=== Material for this exercise ===

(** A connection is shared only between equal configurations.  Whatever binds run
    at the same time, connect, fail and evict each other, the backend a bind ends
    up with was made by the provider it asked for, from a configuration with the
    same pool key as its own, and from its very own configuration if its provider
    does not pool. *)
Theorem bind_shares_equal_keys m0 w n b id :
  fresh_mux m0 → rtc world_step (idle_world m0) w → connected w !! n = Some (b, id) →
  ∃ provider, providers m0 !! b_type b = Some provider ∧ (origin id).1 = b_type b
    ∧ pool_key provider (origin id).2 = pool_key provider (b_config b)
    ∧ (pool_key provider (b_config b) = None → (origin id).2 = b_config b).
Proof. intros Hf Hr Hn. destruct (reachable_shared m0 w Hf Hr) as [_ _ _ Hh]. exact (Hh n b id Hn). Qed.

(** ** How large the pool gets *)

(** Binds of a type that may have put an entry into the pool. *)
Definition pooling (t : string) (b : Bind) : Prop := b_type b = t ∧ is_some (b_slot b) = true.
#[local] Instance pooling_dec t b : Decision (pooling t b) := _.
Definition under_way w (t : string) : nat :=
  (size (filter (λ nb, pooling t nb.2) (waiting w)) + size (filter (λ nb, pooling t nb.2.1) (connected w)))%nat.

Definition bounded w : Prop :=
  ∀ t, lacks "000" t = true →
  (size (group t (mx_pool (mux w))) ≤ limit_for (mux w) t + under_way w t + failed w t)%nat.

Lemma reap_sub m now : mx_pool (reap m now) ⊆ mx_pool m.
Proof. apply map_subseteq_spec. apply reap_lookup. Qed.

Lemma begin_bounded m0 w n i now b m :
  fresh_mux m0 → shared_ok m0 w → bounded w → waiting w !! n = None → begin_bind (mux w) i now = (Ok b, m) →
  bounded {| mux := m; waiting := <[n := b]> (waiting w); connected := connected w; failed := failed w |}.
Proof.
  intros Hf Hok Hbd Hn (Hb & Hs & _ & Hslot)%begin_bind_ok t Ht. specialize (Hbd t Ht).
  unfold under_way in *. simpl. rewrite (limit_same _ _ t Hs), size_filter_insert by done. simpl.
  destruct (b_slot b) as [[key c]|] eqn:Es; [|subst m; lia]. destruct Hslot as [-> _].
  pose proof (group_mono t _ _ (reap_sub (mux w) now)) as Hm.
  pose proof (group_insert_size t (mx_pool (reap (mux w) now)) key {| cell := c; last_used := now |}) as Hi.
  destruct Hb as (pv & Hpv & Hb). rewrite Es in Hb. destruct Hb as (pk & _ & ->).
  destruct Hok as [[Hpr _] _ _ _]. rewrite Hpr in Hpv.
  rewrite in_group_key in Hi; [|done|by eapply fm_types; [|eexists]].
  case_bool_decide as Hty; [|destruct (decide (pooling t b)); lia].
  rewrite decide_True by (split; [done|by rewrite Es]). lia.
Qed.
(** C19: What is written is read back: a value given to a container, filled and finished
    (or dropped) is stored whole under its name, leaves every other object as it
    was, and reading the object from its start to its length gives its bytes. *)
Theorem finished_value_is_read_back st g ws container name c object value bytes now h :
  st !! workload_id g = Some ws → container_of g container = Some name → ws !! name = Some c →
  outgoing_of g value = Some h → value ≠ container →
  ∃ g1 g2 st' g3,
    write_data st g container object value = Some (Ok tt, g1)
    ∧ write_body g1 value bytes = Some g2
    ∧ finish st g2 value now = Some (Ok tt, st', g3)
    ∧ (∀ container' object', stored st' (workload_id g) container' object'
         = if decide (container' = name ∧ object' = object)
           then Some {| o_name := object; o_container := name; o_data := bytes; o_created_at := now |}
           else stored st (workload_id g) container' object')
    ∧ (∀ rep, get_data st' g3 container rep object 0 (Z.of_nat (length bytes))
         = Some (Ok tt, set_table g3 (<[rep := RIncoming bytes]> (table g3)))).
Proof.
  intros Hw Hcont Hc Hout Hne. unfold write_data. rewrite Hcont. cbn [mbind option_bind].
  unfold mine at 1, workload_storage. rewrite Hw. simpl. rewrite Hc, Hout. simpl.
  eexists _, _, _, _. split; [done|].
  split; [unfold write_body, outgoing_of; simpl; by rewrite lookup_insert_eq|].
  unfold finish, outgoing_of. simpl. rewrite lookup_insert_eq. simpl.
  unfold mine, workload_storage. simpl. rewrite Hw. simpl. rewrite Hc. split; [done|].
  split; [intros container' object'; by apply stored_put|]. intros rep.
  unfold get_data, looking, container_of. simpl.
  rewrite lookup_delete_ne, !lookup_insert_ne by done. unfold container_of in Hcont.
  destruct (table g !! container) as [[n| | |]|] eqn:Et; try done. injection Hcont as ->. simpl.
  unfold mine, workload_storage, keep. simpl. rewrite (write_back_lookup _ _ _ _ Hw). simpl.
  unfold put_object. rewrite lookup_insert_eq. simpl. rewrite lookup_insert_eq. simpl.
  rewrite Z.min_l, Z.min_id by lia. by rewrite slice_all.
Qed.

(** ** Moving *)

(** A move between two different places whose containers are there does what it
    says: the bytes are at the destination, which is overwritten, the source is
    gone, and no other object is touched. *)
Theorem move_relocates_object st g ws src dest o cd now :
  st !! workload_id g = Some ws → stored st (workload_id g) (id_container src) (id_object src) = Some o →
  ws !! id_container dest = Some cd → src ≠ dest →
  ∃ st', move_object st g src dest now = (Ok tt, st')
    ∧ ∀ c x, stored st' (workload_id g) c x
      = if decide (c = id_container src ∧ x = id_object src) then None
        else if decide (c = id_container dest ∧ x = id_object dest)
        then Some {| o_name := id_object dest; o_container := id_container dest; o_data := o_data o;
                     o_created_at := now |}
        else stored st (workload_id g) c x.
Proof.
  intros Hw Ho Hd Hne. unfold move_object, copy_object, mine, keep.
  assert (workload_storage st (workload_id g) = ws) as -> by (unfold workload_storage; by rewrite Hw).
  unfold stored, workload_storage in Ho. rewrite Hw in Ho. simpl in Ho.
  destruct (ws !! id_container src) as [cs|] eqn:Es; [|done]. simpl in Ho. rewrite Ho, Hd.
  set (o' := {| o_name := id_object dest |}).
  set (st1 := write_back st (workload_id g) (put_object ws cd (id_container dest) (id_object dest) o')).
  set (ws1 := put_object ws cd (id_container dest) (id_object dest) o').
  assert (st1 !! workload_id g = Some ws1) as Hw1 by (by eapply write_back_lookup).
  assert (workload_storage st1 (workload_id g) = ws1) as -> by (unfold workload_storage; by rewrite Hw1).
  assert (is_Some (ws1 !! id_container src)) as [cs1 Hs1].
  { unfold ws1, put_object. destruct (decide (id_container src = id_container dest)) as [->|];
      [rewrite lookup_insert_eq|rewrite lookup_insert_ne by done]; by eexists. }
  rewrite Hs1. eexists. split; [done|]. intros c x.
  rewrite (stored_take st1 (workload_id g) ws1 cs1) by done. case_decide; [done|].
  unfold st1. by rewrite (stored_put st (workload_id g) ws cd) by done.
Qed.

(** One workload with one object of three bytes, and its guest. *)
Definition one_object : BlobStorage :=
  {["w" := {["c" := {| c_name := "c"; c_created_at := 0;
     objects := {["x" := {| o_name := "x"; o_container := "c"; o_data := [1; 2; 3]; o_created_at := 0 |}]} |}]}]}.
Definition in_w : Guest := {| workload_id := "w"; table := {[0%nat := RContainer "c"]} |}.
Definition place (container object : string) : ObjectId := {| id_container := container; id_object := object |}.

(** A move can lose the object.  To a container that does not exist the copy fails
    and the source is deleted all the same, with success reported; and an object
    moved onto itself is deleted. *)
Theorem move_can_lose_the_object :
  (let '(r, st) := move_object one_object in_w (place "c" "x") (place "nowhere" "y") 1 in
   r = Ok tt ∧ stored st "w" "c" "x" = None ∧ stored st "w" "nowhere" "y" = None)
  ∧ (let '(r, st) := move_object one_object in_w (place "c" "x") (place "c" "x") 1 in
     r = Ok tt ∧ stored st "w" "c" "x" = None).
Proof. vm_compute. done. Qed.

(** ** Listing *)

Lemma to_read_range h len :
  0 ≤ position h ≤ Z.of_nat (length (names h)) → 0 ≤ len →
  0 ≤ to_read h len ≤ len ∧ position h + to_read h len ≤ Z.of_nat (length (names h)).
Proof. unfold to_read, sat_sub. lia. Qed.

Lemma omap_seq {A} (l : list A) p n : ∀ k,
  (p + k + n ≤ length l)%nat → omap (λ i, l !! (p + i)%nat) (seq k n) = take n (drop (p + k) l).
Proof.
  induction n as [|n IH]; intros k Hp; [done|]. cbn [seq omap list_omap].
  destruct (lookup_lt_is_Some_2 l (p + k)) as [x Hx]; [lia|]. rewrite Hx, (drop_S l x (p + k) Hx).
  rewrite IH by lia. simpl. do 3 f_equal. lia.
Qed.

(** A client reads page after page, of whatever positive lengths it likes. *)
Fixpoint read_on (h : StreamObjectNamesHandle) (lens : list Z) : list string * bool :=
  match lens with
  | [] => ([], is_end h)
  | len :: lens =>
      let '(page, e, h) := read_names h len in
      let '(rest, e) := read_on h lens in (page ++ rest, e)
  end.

===

What to do =
Please copy the lines above from the line with "unfold get_data, looking, container_of." up to and including the line with "unfold mine, workload_storage, keep.", exactly as written and with nothing else.

Written solution =
  unfold get_data, looking, container_of. simpl.
  rewrite lookup_delete_ne, !lookup_insert_ne by done. unfold container_of in Hcont.
  destruct (table g !! container) as [[n| | |]|] eqn:Et; try done. injection Hcont as ->. simpl.
  unfold mine, workload_storage, keep. simpl. rewrite (write_back_lookup _ _ _ _ Hw). simpl.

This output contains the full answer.